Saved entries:
▼

(** C8, as the code has it.  For every month (position i < 12, month
    m = i + 1) the capacity-factor KPI is
    (sum of the month's URETIM) / (max of the month's KGUP x 24 x days) x 100
    when that denominator is positive and 0 otherwise (also when every KGUP
    of the month is unknown), where [days] is read from a fixed table of the
    month lengths of the year 2024 (29 for February), whatever the year of
    the rows. *)
Theorem capacity_factor_uses_2024_table :
  forall (df : list HourlyRow) (i : nat),
    (i < 12)%nat ->
    let m := Z.of_nat (S i) in
    let monthly := List.filter (in_month m) df in
    let prod := Num.sum (map URETIM monthly) in
    let max_k := match monthly with [] => Some 0%Qc | _ => Num.max (map KGUP monthly) end in
    (forall k, max_k = Some k ->
       let den := (k * Qc_of_Z 24 * Qc_of_Z (days_in_month 2024 m))%Qc in
       ((0 < den)%Qc ->
          extras_entry df "capacity_factor_pct" i = Some (KFloat (prod / den * hundred)))
       /\ ((den <= 0)%Qc ->
          extras_entry df "capacity_factor_pct" i = Some (KFloat 0)))
    /\ (max_k = None -> extras_entry df "capacity_factor_pct" i = Some (KFloat 0)).
Proof.
  intros df i Hi m monthly prod max_k.
  pose proof (extras_lookup df) as (_ & _ & Hcap & _).
  rewrite (extras_entry_month _ _ _ _ Hcap Hi). fold m.
  assert (Hmax : max_kgup df m = max_k).
  { unfold max_kgup, max_k, monthly.
    destruct (existsb (in_month m) df) eqn:E.
    - destruct (List.filter (in_month m) df) eqn:F; [|reflexivity].
      now rewrite (existsb_filter_empty _ _ F) in E.
    - now rewrite (filter_no_match _ _ E). }
  assert (Hdays : nth (Z.to_nat (m - 1)) days_2024 0 = days_in_month 2024 m)
    by (apply days_2024_table; exact Hi).
  unfold capacity_factor, potential, month_prod, sum_where. rewrite Hmax, Hdays.
  fold monthly. fold prod.
  split.
  - intros k Hk. rewrite Hk. cbv zeta. cbn [Num.mul Num.lift2 Num.of_Z]. fold (Qc_of_Z 24).
    fold (Qc_of_Z (days_in_month 2024 m)).
    set (den := (k * Qc_of_Z 24 * Qc_of_Z (days_in_month 2024 m))%Qc).
    destruct (Qcltb_spec 0 den) as [Hlt|Hnlt]; split; intros Hden; try reflexivity.
    + exfalso. eapply Qclt_not_le; eassumption.
    + contradiction.
  - intros Hk. rewrite Hk. reflexivity.
Qed.
(** * Word_DataMasking (goscrub): a shallow embedding of [main.go]

    The development follows the layout of the Go source:
    string helpers of the Go standard library that the program calls,
    the extension classifier, the file-system world and its system calls,
    [copyFile] and [replaceOriginal], the zip rewriter, the image scrubber,
    discovery and [main], and the worker pool. *)

From Stdlib Require Import ZArith Lia Ascii.
From Stdlib.Strings Require Import Byte.
From stdpp Require Import base gmap strings list pretty.

Local Open Scope Z_scope.
Local Set Warnings "-register-all".

(* ===================================================================== *)
(** * Go strings: the [strings] and [path/filepath] functions used        *)
(* ===================================================================== *)

(** Go strings are byte strings; [string] is a list of 8-bit characters. *)

Definition isUpper (c : ascii) : bool :=
  (65 <=? Z.of_N (Ascii.N_of_ascii c)) && (Z.of_N (Ascii.N_of_ascii c) <=? 90).

(** ['A'..'Z'] are moved to ['a'..'z']; every other byte is kept.  Go's
    [strings.ToLower] does this on ASCII input; on other input it also lowers
    non-ASCII letters, none of which becomes a byte of the ASCII patterns that
    the program compares against. *)
Definition toLowerByte (c : ascii) : ascii :=
  if isUpper c then Ascii.ascii_of_N (Ascii.N_of_ascii c + 32) else c.
(** * NLP search backend: query interpretation, clause building, rescoring

    A shallow embedding of [main.py].  Python values are modelled as follows.

    - [str] is [string]; the text handled is ASCII, so [len] is the number of
      characters, [lower] maps [A-Z] to [a-z], and the whitespace class of
      [str.split], [str.strip] and the regex escape [\s] is the ASCII part of
      [str.isspace] (codes 9-13, 28-32).
    - [int] is [Z]; [int(s)] reads a decimal literal of any length (the
      interpreter's configurable cap on the number of digits is left out).
    - [float] is the kernel's binary64 ([PrimFloat.float]); [min] and [max]
      compare with [<] and [>] the way the builtins do.
    - a [dict] whose iteration order matters is an association list in
      insertion order.
    - [re] is a backtracking matcher for the pattern syntax the source uses:
      literal characters, [\s], [\d], [+], [*] and one capturing group.
    - the interpreter functions return an [option]: [None] stands for an
      exception, or for a CARDINAL entity text that, once appended to a
      pattern, leaves that syntax.
    - the linguistic annotator (spaCy) is an input: a function from the query
      to a [Doc] carrying tokens and entity spans.
    - numbers stored in the document store and combined by its aggregation
      pipeline are exact rationals ([Q]). *)

From Stdlib Require Import List String Ascii ZArith NArith Bool Lia.
From Stdlib Require Import Permutation Sorted QArith Lqa Floats.
Import ListNotations.

Local Open Scope string_scope.
Local Open Scope list_scope.

(** ** Python strings *)

Module PyStr.

Definition is_space (c : ascii) : bool :=
  let n := N_of_ascii c in
  (((9 <=? n) && (n <=? 13)) || ((28 <=? n) && (n <=? 32)))%N.
(** * Layered configuration resolution: registry, models, consolidator, change event

    A shallow embedding of
    [vs/platform/configuration/common/configurationRegistry.ts] and
    [vs/platform/configuration/common/configurationModels.ts] (both carried by
    [src/out-editor-src/vs/platform/telemetry/common/telemetry.ts]) together
    with the helpers of [vs/base/common/types.ts] they call.

    JavaScript objects used as dictionaries are finite maps ([gmap string _]);
    a property bound to [undefined] reads like an absent property, so both are
    the absence of a binding.  Arrays whose order is observable ([keys],
    [overrides], the properties of a contributed node as walked by [for .. in])
    are lists.  Methods that mutate [this] return the new state. *)

From stdpp Require Import gmap strings list fin_maps pretty.
From Stdlib Require Import ZArith Ascii.
From Stdlib Require String.

Set Warnings "-register-all,-clear-no-such-hyp".

(** ** JavaScript values and strings *)

Module JS.

(** The values a settings document can hold.  Numbers are integers here. *)
Inductive value : Type :=
| JNull
| JBool (b : bool)
| JNum (n : Z)
| JStr (s : string)
| JArr (elements : list value)
| JObj (properties : gmap string value).

(** [undefined] is the absence of a value. *)
Inductive jstype : Type :=
| TUndefined | TObject | TBoolean | TNumber | TString.

Definition typeof (v : option value) : jstype :=
  match v with
  | None => TUndefined
  | Some JNull => TObject
  | Some (JBool _) => TBoolean
  | Some (JNum _) => TNumber
  | Some (JStr _) => TString
  | Some (JArr _) => TObject
  | Some (JObj _) => TObject
  end.

Definition is_TObject (t : jstype) : bool :=
  match t with TObject => true | _ => false end.

(** Truthiness, as tested by [if (x)]. *)
Definition truthy (v : option value) : bool :=
  match v with
  | None => false
  | Some JNull => false
  | Some (JBool b) => b
  | Some (JNum n) => negb (n =? 0)%Z
  | Some (JStr s) => negb (String.eqb s "")
  | Some (JArr _) => true
  | Some (JObj _) => true
  end.

(** What a call does: it returns, it throws, or it builds a value that is
    not a settings value (an array carrying named properties). *)
Inductive exn : Type := TypeError.

Inductive outcome (A : Type) : Type :=
| Returned (a : A)
| Thrown (e : exn)
| NotAValue.
Arguments Returned {A} a.
Arguments Thrown {A} e.
Arguments NotAValue {A}.

Definition outcome_bind {A B} (x : outcome A) (f : A -> outcome B) : outcome B :=
  match x with
  | Returned a => f a
  | Thrown e => Thrown e
  | NotAValue => NotAValue
  end.

(** [s.split(sep)] for a one-character separator. *)
Fixpoint split (sep : ascii) (s : string) : list string :=
  match s with
  | EmptyString => [EmptyString]
  | String c rest =>
      if Ascii.eqb c sep then EmptyString :: split sep rest
      else match split sep rest with
           | [] => [String c EmptyString]
           | h :: t => String c h :: t
           end
  end.

(** [hay.indexOf(needle)]: the first position where [needle] occurs. *)
Fixpoint indexOf (hay needle : string) : option nat :=
  if String.prefix needle hay then Some 0
  else match hay with
       | EmptyString => None
       | String _ rest => S <$> indexOf rest needle
       end.

(** [s.charCodeAt(pos)], as the character itself. *)
Definition charAt (s : string) (pos : nat) : option ascii := String.get pos s.

(** Strings hold the bytes of their UTF-8 encoding, as a string literal is
    read: a character of ASCII is one byte, any other character is two to four
    bytes.  The white space and the line terminators that [trim] removes
    ([WhiteSpace] and [LineTerminator] of ECMAScript) are of one, two or three
    bytes. *)

(** TAB, LF, VT, FF, CR and SP. *)
Definition is_white (c : ascii) : bool :=
  let n := nat_of_ascii c in
  (Nat.leb 9 n && Nat.leb n 13) || Nat.eqb n 32.

(** U+00A0, the no-break space. *)
Definition is_white2 (c1 c2 : ascii) : bool :=
  Nat.eqb (nat_of_ascii c1) 194 && Nat.eqb (nat_of_ascii c2) 160.

(** U+1680; U+2000 to U+200A, U+2028, U+2029 and U+202F; U+205F; U+3000; and
    U+FEFF, the byte order mark. *)
Definition is_white3 (c1 c2 c3 : ascii) : bool :=
  let a := nat_of_ascii c1 in
  let b := nat_of_ascii c2 in
  let c := nat_of_ascii c3 in
  (Nat.eqb a 225 && Nat.eqb b 154 && Nat.eqb c 128)
  || (Nat.eqb a 226 && Nat.eqb b 128
      && ((Nat.leb 128 c && Nat.leb c 138)
          || Nat.eqb c 168 || Nat.eqb c 169 || Nat.eqb c 175))
  || (Nat.eqb a 226 && Nat.eqb b 129 && Nat.eqb c 159)
  || (Nat.eqb a 227 && Nat.eqb b 128 && Nat.eqb c 128)
  || (Nat.eqb a 239 && Nat.eqb b 187 && Nat.eqb c 191).

(** [s.trimStart()]. *)
Fixpoint trimStart (s : string) : string :=
  match s with
  | EmptyString => EmptyString
  | String c1 rest1 =>
      if is_white c1 then trimStart rest1
      else
        match rest1 with
        | EmptyString => s
        | String c2 rest2 =>
            if is_white2 c1 c2 then trimStart rest2
            else
              match rest2 with
              | EmptyString => s
              | String c3 rest3 =>
                  if is_white3 c1 c2 c3 then trimStart rest3 else s
              end
        end
  end.

(** [s.trimEnd()]: the string up to the first place from which it holds
    nothing but white space. *)
Fixpoint trimEnd (s : string) : string :=
  match s with
  | EmptyString => EmptyString
  | String c rest =>
      if String.eqb (trimStart s) "" then EmptyString else String c (trimEnd rest)
  end.

(** [s.trim()]. *)
Definition trim (s : string) : string := trimEnd (trimStart s).

Definition nonempty (s : string) : bool := negb (String.eqb s "").

(** [Object.keys(v)] paired with [v[k]] for each key: [null] and [undefined]
    throw, an array and a string have their indices, a number and a boolean
    have nothing.  A string has an index for each of its UTF-16 units; the
    model has one for each byte, which is the same for a string of ASCII
    characters. *)
Definition ownProperties (v : option value) : outcome (list (string * value)) :=
  match v with
  | None => Thrown TypeError
  | Some JNull => Thrown TypeError
  | Some (JObj o) => Returned (map_to_list o)
  | Some (JArr l) => Returned (imap (fun i x => (pretty i, x)) l)
  | Some (JStr s) =>
      Returned (imap (fun i c => (pretty i, JStr (String c "")))
                     (String.list_ascii_of_string s))
  | Some (JBool _) => Returned []
  | Some (JNum _) => Returned []
  end.

(** The names every object created with [{}] inherits from
    [Object.prototype]: looking one of them up in such an object finds a
    function (the prototype itself for [__proto__]), never [undefined], also
    when the object does not bind the name. *)
Definition inheritedNames : list string :=
  ["constructor"; "hasOwnProperty"; "isPrototypeOf"; "propertyIsEnumerable";
   "toLocaleString"; "toString"; "valueOf";
   "__defineGetter__"; "__defineSetter__"; "__lookupGetter__"; "__lookupSetter__";
   "__proto__"].

Definition inherited (name : string) : bool := bool_decide (name ∈ inheritedNames).

(** Whether [o[name]] is a function, for an object [o] created with [{}] that
    has the own properties [own]: [o] inherits the name and does not bind it,
    and the name is not [__proto__], for which [o[name]] is the prototype, an
    object. *)
Definition inheritsFunction {A} (own : gmap string A) (name : string) : bool :=
  bool_decide (own !! name = None) && inherited name
  && negb (String.eqb name "__proto__").

End JS.
Export JS.

(** ** vs/base/common/types.ts *)

Module types.

Definition isObject (obj : option value) : bool :=
  match obj with
  | Some (JObj _) => true
  | _ => false
  end.

Definition isUndefined (obj : option value) : bool :=
  match typeof obj with TUndefined => true | _ => false end.

Definition isUndefinedOrNull (obj : option value) : bool :=
  isUndefined obj || match obj with Some JNull => true | _ => false end.

End types.

(** ** Helpers the excerpt imports from files that are not part of it *)

Module objects.

(** Modelled from the spec: [objects.deepClone] of [vs/base/common/objects]
    is not in the sources.  Values are immutable here, so the clone of a
    value is that value; what cloning protects against (a later write seen
    through an alias) cannot happen. *)
Definition deepClone {A : Type} (x : A) : A := x.

Fixpoint equalsValue (one other : value) {struct one} : bool :=
  match one, other with
  | JNull, JNull => true
  | JBool a, JBool b => bool_decide (a = b)
  | JNum a, JNum b => bool_decide (a = b)
  | JStr a, JStr b => bool_decide (a = b)
  | JArr xs, JArr ys =>
      (fix each (xs ys : list value) : bool :=
         match xs, ys with
         | [], [] => true
         | x :: xs', y :: ys' => equalsValue x y && each xs' ys'
         | _, _ => false
         end) xs ys
  | JObj a, JObj b =>
      map_fold (fun _ same all => same && all) true
        (merge (fun x y =>
                  match x, y with
                  | Some x, Some y => Some (equalsValue x y)
                  | _, _ => Some false
                  end) a b)
  | _, _ => false
  end.

(** Modelled from the spec: [objects.equals] of [vs/base/common/objects] is not
    in the sources.  It is deep equality: the same scalar, arrays equal element
    by element, objects with the same keys and equal values under each;
    [undefined] equals only itself. *)
Definition equals (one other : option value) : bool :=
  match one, other with
  | None, None => true
  | Some a, Some b => equalsValue a b
  | _, _ => false
  end.

End objects.

Module arrays.

(** Modelled from the spec: [arrays.distinct] of [vs/base/common/arrays] is
    not in the sources.  It keeps the first occurrence of each element. *)
Fixpoint distinct (l : list string) : list string :=
  match l with
  | [] => []
  | x :: rest => x :: filter (fun y => y ≠ x) (distinct rest)
  end.

(** Modelled from the spec: [arrays.equals] of [vs/base/common/arrays] is
    not in the sources.  Same length, same elements in the same order. *)
Definition equals (a b : list string) : bool := bool_decide (a = b).

(** [a.indexOf(x)] on an array of strings. *)
Fixpoint indexOf (l : list string) (x : string) : option nat :=
  match l with
  | [] => None
  | y :: rest => if decide (y = x) then Some 0 else S <$> indexOf rest x
  end.

(** [a.splice(index, 1)]. *)
Definition splice1 {A : Type} (l : list A) (index : nat) : list A :=
  take index l ++ drop (S index) l.

(** [a.findIndex(p)]. *)
Fixpoint findIndex {A : Type} (p : A -> bool) (l : list A) : option nat :=
  match l with
  | [] => None
  | y :: rest => if p y then Some 0 else S <$> findIndex p rest
  end.

End arrays.

(** ** Override-section keys (configurationRegistry.ts) *)

Module OverrideKeys.

(** [OVERRIDE_PROPERTY_PATTERN] is [^(\[([^\]]+)\])+$]: one or more groups, each
    an opening bracket, at least one character other than a closing bracket,
    and a closing bracket.  [groupsFrom s cur] walks [s]; [cur] is the text
    read inside the group that is open, if one is.  It returns the texts of
    the groups when [s] completes the pattern. *)
Fixpoint groupsFrom (s : string) (cur : option string) : option (list string) :=
  match cur, s with
  | None, EmptyString => Some []
  | None, String c rest =>
      if Ascii.eqb c "["%char then groupsFrom rest (Some "") else None
  | Some _, EmptyString => None
  | Some inner, String c rest =>
      if Ascii.eqb c "]"%char
      then (if nonempty inner then cons inner <$> groupsFrom rest None else None)
      else groupsFrom rest (Some (inner +:+ String c ""))
  end.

▲

When the word "URETIM" shows up in a line of the entries, pull that line out.

    (sum of the month's URETIM) / (max of the month's KGUP x 24 x days) x 100
    let prod := Num.sum (map URETIM monthly) in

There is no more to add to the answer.